November 13, 2007

Norman Mailer died around four thirty Saturday morning New York time. Unlike his tumultuous life, his end was very peaceful. I spoke to his oldest son Michael who called me literally a second after the Sunday Telegraph did to inform me of his death. “I gave dad a drink and he smiled,” said Michael. I asked him if it was an alcoholic one and Michael said, “Just a little rum.”
He was surrounded by all of his nine children, his wife Norris Church, a sister and her children. He asked to be buried in Provincetown, Mass., where he’s kept a house on the water for close to forty years.  It will be a strict family affair early next week, and then, always according to Michael Mailer, “a real big memorial where every one of his buddies will be invited.” Now for the man I’ve known for almost fifty years.

I met him in the early Sixties during a riotous party in his house in Brooklyn. I was in my twenties, had read The Naked and the Dead, but knew I was out of my league the moment I walked in his three story family house overlooking the waterfront and facing New York harbour. The place was full of hipsters, downtown types whom one recognised only from the movies, and most of them were smoking dope.  I had been taken there by Sadruddin Khan, the uncle of the present Aga Khan and a very learned person. He told Mailer, who was holding court, that I was a boxer. Norman immediately perked up—and threw a left hook. I was startled and sort of flinched. Mailer laughed. “You ain’t no boxer, kid.” There were also a lot of pale gray anxious young men hanging around. Norman’s Praetorian Guard, so to speak. I was told they were writer wannabees who followed the great man everywhere he went, even in his own house.

His leonine head was Norman’s most striking feature. He postured about like a much taller man than he was, but he had very kind blue eyes and a halo of brown curls that with time would turn into pure white giving him the patriarch’s signature look that I suspect he secretly craved. I only saw him occasionally after that but I called him, having been blown away by reading An American Dream. The protagonist, Rojak, I believe,  kills his wife by throwing her out of the window and then proceeds to bugger the maid. For 1965 this was strong stuff. His two Pulitzer prizes followed in the Seventies and I would run into him at Elaine’s, the uptown dump where all the writers, hacks, film stars, tough guys and cops hung out. But it was Pentonville that sealed my friendship with Norman, as if I had done something heroic having spent three months there for cocaine possession. The moment I emerged and flew to New York, Mailer and Norris— his wonderful and last wife out of the six—came to dinner. Norman was excited to talk to me. What was jail like? What were the cons like? How tough were they? What really went on? When I told him how pathetic, weak, cowardly, ignorant and boring my fellow jailbirds were, it was as if I had stabbed him in the back. Being extremely intelligent and quick, he knew I was telling him the truth, and was extremely disappointed to hear it.

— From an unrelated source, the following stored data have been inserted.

Lemma each_trip l : Forall ok l -> exists b, (length l <= length b)%nat /\ Forall is_byte b /\
  (forall out, each e l (saving out) = Some (l, saving (out ++ b))) /\
  (forall olds rest, length olds = length l -> each e olds (loading (b ++ rest)) = Some (zip_with merge olds l, loading rest)).
Proof.
  intros H. induction H as [| x l Hx _ (b & Lb & B & S & L)].
  - exists []. split; [simpl; lia |]. split; [done |]. split; intros; [by rewrite app_nil_r | by destruct olds].
  - destruct (He x Hx) as (c & Nc & Tc). exists (c ++ b). destruct Tc as [Sc Lc Bc].
    split; [rewrite length_app; destruct c; [done | simpl in *; lia] |]. split; [by apply Forall_app |]. split.
    + intros out. cbn [each]. rewrite Sc. bind. rewrite S. bind. by rewrite app_assoc.
    + intros [| o olds] rest Lo; [done |]. injection Lo as Lo. cbn [each]. rewrite <- app_assoc, Lc. bind. by rewrite (L olds rest Lo).
Qed.

Lemma resize_length n l : length (resize fresh n l) = n.
Proof. unfold resize. rewrite length_app, length_take, length_replicate. lia. Qed.

Lemma custom_vector_trip n l : length l = n -> Forall ok l -> exists b, (n <= length b)%nat /\
  trip (custom_vector e fresh n) l b (fun old => zip_with merge (resize fresh n old) l).
Proof.
  intros <- H. destruct (each_trip l H) as (b & Lb & B & S & L). exists b. split; [done |]. split; [| | done].
  - intros out. unfold custom_vector. cbn [prepare_custom_vector]. by rewrite Nat.eqb_refl, S.
  - intros old rest. unfold custom_vector. cbn [prepare_custom_vector]. by rewrite resize_length, Nat.eqb_refl, L by apply resize_length.
Qed.

#[export] Instance container_codec :
  Codec (container e fresh) (fun l => Forall ok l /\ Z.of_nat (length l) < 2 ^ 64) (fun _ l => map (merge fresh) l).
Proof.
  intros l [H Hl]. destruct (varint_trip 64 (Z.of_nat (length l)) ltac:(lia) ltac:(lia)) as (c & Nc & [Sc Lc Bc]).
  destruct (each_trip l H) as (b & Lb & B & S & L). exists (c ++ b). split; [by destruct c |]. split; [| | by apply Forall_app].
  - intros out. unfold container. rewrite Sc. bind. by rewrite S, app_assoc.
  - intros old rest. unfold container. rewrite <- app_assoc, Lc. bind. rewrite (proj2 (Z.ltb_ge _ _)), Nat2Z.id by (rewrite length_app; lia).
    rewrite L by apply length_replicate. do 2 f_equal. clear. induction l as [| x l IH]; [done |]. cbn [length replicate zip_with map]. by rewrite IH.
Qed.
End Lists.

(** ** Canonical encodings *)

(** Saving [y] writes [b], and loading [b] over [old], whatever follows it, gives [y]. *)
Record again {A} (s : ser A) (old y : A) (b : list Z) : Prop := {
  again_save out : s y (saving out) = Some (y, saving (out ++ b));
  again_load rest : s old (loading (b ++ rest)) = Some (y, loading rest) }.

(** What loading [y] from [inp] says of [inp]: it starts with the bytes that saving [y]
    writes. With [lax], the input may also end inside the value, since a variable-length
    integer may end with the input. Unless [void], at least one byte is read. *)
Definition loaded (lax void : bool) {A} (s : ser A) (old : A) (inp : list Z) (y : A) (ar : archive) : Prop :=
  exists rest, ar = loading rest /\ Forall is_byte rest /\
    ((exists b, (void = false -> b <> []) /\ inp = b ++ rest /\ again s old y b) \/ (lax = true /\ rest = [])).

Class Canonical (lax void : bool) {A} (s : ser A) : Prop :=
  canonical_load old inp y ar : Forall is_byte inp -> s old (loading inp) = Some (y, ar) -> loaded lax void s old inp y ar.

Lemma loaded_void lax void {A} (s : ser A) old inp y ar : loaded lax void s old inp y ar -> loaded lax true s old inp y ar.
Proof. intros (rest & -> & Br & [(b & _ & D) | D]); exists rest; (split; [done |]; split; [done |]); [left; by exists b | by right]. Qed.

Lemma loaded_lax lax void {A} (s : ser A) old inp y ar : loaded lax void s old inp y ar -> loaded true void s old inp y ar.
Proof. intros (rest & -> & Br & [D | [_ ->]]); eexists; (split; [done |]; split; [done |]); [by left | by right]. Qed.

#[export] Instance uint_canonical n : Canonical false false (serialize_uint (S n)).
Proof.
  intros old inp y ar B H. unfold serialize_uint in H. destruct (Nat.leb_spec (S n) (length inp)) as [L |]; [| done]. injection H as <- <-.
  exists (drop (S n) inp). split; [done |]. split; [by apply Forall_drop |]. left. exists (take (S n) inp). split; [destruct inp; [simpl in L; lia | done] |].
  split; [by rewrite take_drop |]. assert (Lt : length (take (S n) inp) = S n) by (rewrite length_take; lia).
  assert (Bt : Forall is_byte (take (S n) inp)) by by apply Forall_take. set (b := take (S n) inp) in *. split.
  - intros out. unfold serialize_uint. do 4 f_equal. apply le_combine_inj; [by rewrite (proj1 (le_split_bytes _ _)) | apply le_split_bytes | done |].
    pose proof (le_combine_bounds b Bt) as R. rewrite Lt in R. by apply le_combine_split.
  - intros rest. unfold serialize_uint. rewrite length_app, Lt, (proj2 (Nat.leb_le _ _)) by lia. by rewrite take_app_length', drop_app_length'.
Qed.

#[export] Instance blob_canonical n : Canonical false false (serialize_blob (S n)).
Proof.
  intros old inp y ar B H. unfold serialize_blob in H. destruct (Nat.leb_spec (S n) (length inp)) as [L |]; [| done]. injection H as <- <-.
  exists (drop (S n) inp). split; [done |]. split; [by apply Forall_drop |]. left. exists (take (S n) inp). split; [destruct inp; [simpl in L; lia | done] |].
  split; [by rewrite take_drop |]. assert (Lt : length (take (S n) inp) = S n) by (rewrite length_take; lia). split; [done |].
  intros rest. unfold serialize_blob. rewrite length_app, Lt, (proj2 (Nat.leb_le _ _)) by lia. by rewrite take_app_length', drop_app_length'.
Qed.

Lemma varint_canonical_load w : 0 < w <= 64 -> Canonical true false (serialize_varint w).
Proof.
  intros Hw old inp y ar B H. unfold serialize_varint in H. destruct (read_varint w w inp) as [| | n v rest] eqn:E; [done.. |].
  injection H as <- <-. destruct (read_canonical w w inp n v rest ltac:(lia) ltac:(lia) B E) as (Hv & Ei & C). exists rest. split; [done |].
  split; [rewrite Ei in B; by apply Forall_app in B as [_ ?] |]. destruct C as [C | [-> _]]; [left | by right].
  destruct (varint_trip w v Hw Hv) as (b & Nb & T). pose proof (trip_save _ _ _ _ T []) as S. unfold serialize_varint in S. rewrite C in S. injection S as S.
  exists b. split; [done |]. rewrite S in Ei. split; [done |]. split; [apply T | apply T].
Qed.

#[export] Instance varint64_canonical : Canonical true false (serialize_varint 64).
Proof. apply varint_canonical_load. lia. Qed.

(** One step of the inversion of a composite that loaded. *)
Tactic Notation "took" hyp(H) hyp(B) "as" ident(y) ident(B') ident(C) :=
  let ar := fresh "ar" in let E := fresh "E" in let r := fresh "r" in
  apply bind_Some in H as ([y ar] & E & H); destruct (canonical_load _ _ _ _ B E) as (r & -> & B' & C); clear E.

(** A part that was read whole, and the cases of one that may have ended the input. *)
Tactic Notation "whole" hyp(C) "as" ident(b) ident(N) ident(S) := destruct C as [(b & N & -> & S) | [? ?]]; [| done].
Tactic Notation "cases" hyp(C) "as" ident(b) ident(N) ident(S) :=
  let E := fresh "E" in destruct C as [(b & N & E & S) | [? E]].

(** After the end of the input nothing more is read. *)
Ltac ended := subst; repeat match goal with H : [] = ?b ++ ?r |- _ => symmetry in H | H : ?b ++ ?r = [] |- _ => apply app_eq_nil in H as [? ?]; subst end;
  first [done | match goal with N : false = false -> [] <> [] |- _ => by destruct (N eq_refl) end].

(** The two halves of [again] for a composite, from those of its parts and the tests it passed. *)
Ltac known_test := match goal with H : ?c = ?v |- context [if ?c then _ else _] => rewrite H; cbv beta iota end.
Ltac resaves := repeat first [match goal with S : again ?s _ ?y ?b |- context [?s ?y (saving ?o)] => rewrite (again_save _ _ _ _ S o); bind end | known_test].
Ltac reloads := repeat first [match goal with S : again ?s ?old _ ?b |- context [?s ?old (loading (?b ++ ?r))] => rewrite (again_load _ _ _ _ S r); bind end | known_test].
Ltac finish := match goal with |- context [loading _] => rewrite <- ?app_assoc; reloads; done | |- _ => resaves; by rewrite <- ?app_assoc end.

(** A composite that was read whole is [b]; one that ended the input. *)
Ltac read_as b := subst; eexists; split; [reflexivity |]; split; [done |]; left; exists b; split;
  [first [done | intros _; apply app_nonempty; by auto | intros _; apply app_nonempty_r; by auto] |]; split; [by rewrite <- ?app_assoc |].
Ltac cut_off := eexists; split; [reflexivity |]; split; [done |]; right; split; [done |]; ended.

Section CanonicalLists.
Context {A : Type} (lax void : bool) (e : ser A) (fresh : A) {He : Canonical lax void e}.

Lemma each_canonical l inp ys ar : Forall is_byte inp -> each e l (loading inp) = Some (ys, ar) -> exists rest, ar = loading rest /\ Forall is_byte rest /\
  length ys = length l /\ ((exists b, inp = b ++ rest /\ (void = false -> length ys <= length b)%nat /\ again (each e) l ys b) \/ (lax = true /\ rest = [])).
Proof.
  revert inp ys. induction l as [| x l IH]; intros inp ys B H; cbn [each] in H.
  - injection H as <- <-. exists inp. split; [done |]. split; [done |]. split; [done |]. left. exists []. split; [done |]. split; [done |].
    split; [intros out; by rewrite app_nil_r | done].
  - apply bind_Some in H as ([y ar1] & E1 & H). apply bind_Some in H as ([ys' ar2] & E2 & H). injection H as <- <-.
    destruct (He _ _ _ _ B E1) as (r1 & -> & B1 & C1). destruct (IH _ _ B1 E2) as (r2 & -> & B2 & L & C2). exists r2. split; [done |]. split; [done |].
    split; [simpl; lia |]. destruct C1 as [(b1 & N1 & -> & S1) | [-> ->]].
    + destruct C2 as [(b2 & -> & N2 & S2) | ?]; [left | by right]. exists (b1 ++ b2). split; [apply app_assoc |]. split.
      * intros V. specialize (N1 V). specialize (N2 V). rewrite length_app. destruct b1; [done | simpl; lia].
      * split; [intros out; cbn [each]; resaves; by rewrite app_assoc | intros rest; cbn [each]; rewrite <- app_assoc; by reloads].
    + right. split; [done |]. destruct C2 as [(b2 & E & _) | [_ ->]]; [| done]. symmetry in E. by apply app_eq_nil in E as [_ ->].
Qed.

Lemma custom_vector_loaded n old inp ys ar : Forall is_byte inp -> custom_vector e fresh n old (loading inp) = Some (ys, ar) ->
  loaded lax (void || (n =? 0)%nat) (custom_vector e fresh n) old inp ys ar.
Proof.
  intros B H. unfold custom_vector in H. cbn [prepare_custom_vector] in H. rewrite resize_length, Nat.eqb_refl in H. cbn [negb] in H.
  destruct (each_canonical _ _ _ _ B H) as (rest & -> & Br & L & C). rewrite resize_length in L. exists rest. split; [done |]. split; [done |].
  destruct C as [(b & -> & N & S) | ?]; [left | by right]. exists b. split.
  - intros [V Z]%orb_false_iff. specialize (N V). apply Nat.eqb_neq in Z. destruct b; [simpl in N; lia | done].
  - split; [done |]. unfold custom_vector. split; intros x; cbn [prepare_custom_vector]; rewrite ?L, ?resize_length, Nat.eqb_refl; apply S.
Qed.

Lemma custom_vector_strict n : void = false -> n <> O -> Canonical lax false (custom_vector e fresh n).
Proof. intros Hv Hn old inp ys ar B H. pose proof (custom_vector_loaded n old inp ys ar B H) as L. by rewrite Hv, (proj2 (Nat.eqb_neq _ _) Hn) in L. Qed.

#[export] Instance custom_vector_canonical n : Canonical lax true (custom_vector e fresh n).
Proof. intros old inp ys ar B H. exact (loaded_void _ _ _ _ _ _ _ (custom_vector_loaded n old inp ys ar B H)). Qed.

Lemma varint_nonneg w old inp v ar : 0 < w <= 64 -> Forall is_byte inp -> serialize_varint w old (loading inp) = Some (v, ar) -> 0 <= v < 2 ^ w.
Proof.
  intros Hw B H. unfold serialize_varint in H. destruct (read_varint w w inp) as [| | n x r] eqn:E; [done.. |]. injection H as <- _.
  by apply (read_canonical w w inp n x r) in E as [? _]; [| lia..|].
Qed.

Lemma container_canonical : void = false -> Canonical true false (container e fresh).
Proof.
  intros Hv old inp ys ar B H. unfold container in H. apply bind_Some in H as ([cnt ar1] & E1 & H).
  pose proof (varint_nonneg 64 _ _ _ _ ltac:(lia) B E1) as R. destruct (varint64_canonical _ _ _ _ B E1) as (r1 & -> & B1 & C1). cbn beta iota in H.
  destruct (Z.ltb_spec (Z.of_nat (length r1)) cnt) as [| Hc]; [done |].
  destruct (each_canonical _ _ _ _ B1 H) as (r2 & -> & B2 & L & C2). rewrite length_replicate in L. exists r2. split; [done |]. split; [done |].
  destruct C1 as [(b1 & N1 & -> & S1) | [_ ->]].
  - destruct C2 as [(b2 & -> & N2 & S2) | [_ ->]]; [left | by right]. exists (b1 ++ b2). split; [intros _; apply app_nonempty; auto |]. split; [apply app_assoc |].
    specialize (N2 Hv). unfold container. split.
    + intros out. rewrite L, Z2Nat.id, (again_save _ _ _ _ S1) by lia. bind. by rewrite (again_save _ _ _ _ S2), app_assoc.
    + intros rest. rewrite <- app_assoc, (again_load _ _ _ _ S1). bind. rewrite (proj2 (Z.ltb_ge _ _)) by (rewrite length_app; lia). apply S2.
  - right. split; [done |]. destruct C2 as [(b2 & E & _) | [_ ->]]; [| done]. symmetry in E. by apply app_eq_nil in E as [_ ->].
Qed.
End CanonicalLists.

Lemma when_canonical c lax void {A} (s : ser A) : Canonical lax void s -> Canonical lax true (when c s).
Proof.
  intros C old inp y ar B H. unfold when in H. destruct c.
  - exact (loaded_void _ _ _ _ _ _ _ (C old inp y ar B H)).
  - injection H as <- <-. exists inp. split; [done |]. split; [done |]. left. exists []. split; [done |]. split; [done |].
    split; [intros out; unfold when; by rewrite app_nil_r | done].
Qed.
End Archive.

Mailer’s idea of “the white negro,” the tough guy hipster who bucks the system, was personified by the criminal, thrown into jail by a heartless capitalist state for cutting corners in order to feed his children. He was some romantic, that Norman, and I hated to do it to him. Like many geniuses, he was also quite mad.

One month later he rang me and we went to Indochine, a downtown restaurant owned by a Vietnamese friend of ours. He had been told by a mutual friend that I was blocked and could not write my prison opus so he took the time to give me advice. “All you have to do is not get up from your chair,” he said. “The energy from the earth will come up through your anus and fire your brain….” When I told him that it was an old trick, trying to keep a writer focused by not moving around the house, he got angry. “I tell you, the thing comes up from the bowels of the earth and up through your…..”  He then proceeded to encourage me throughout the evening. For the most famous writer in America, the heavyweight champion of American letters, as he famously called Hemingway, it was a very nice thing to do. He had nothing to gain as he didn’t like yachts, chalets, chic parties and other pleasures I could have offered him.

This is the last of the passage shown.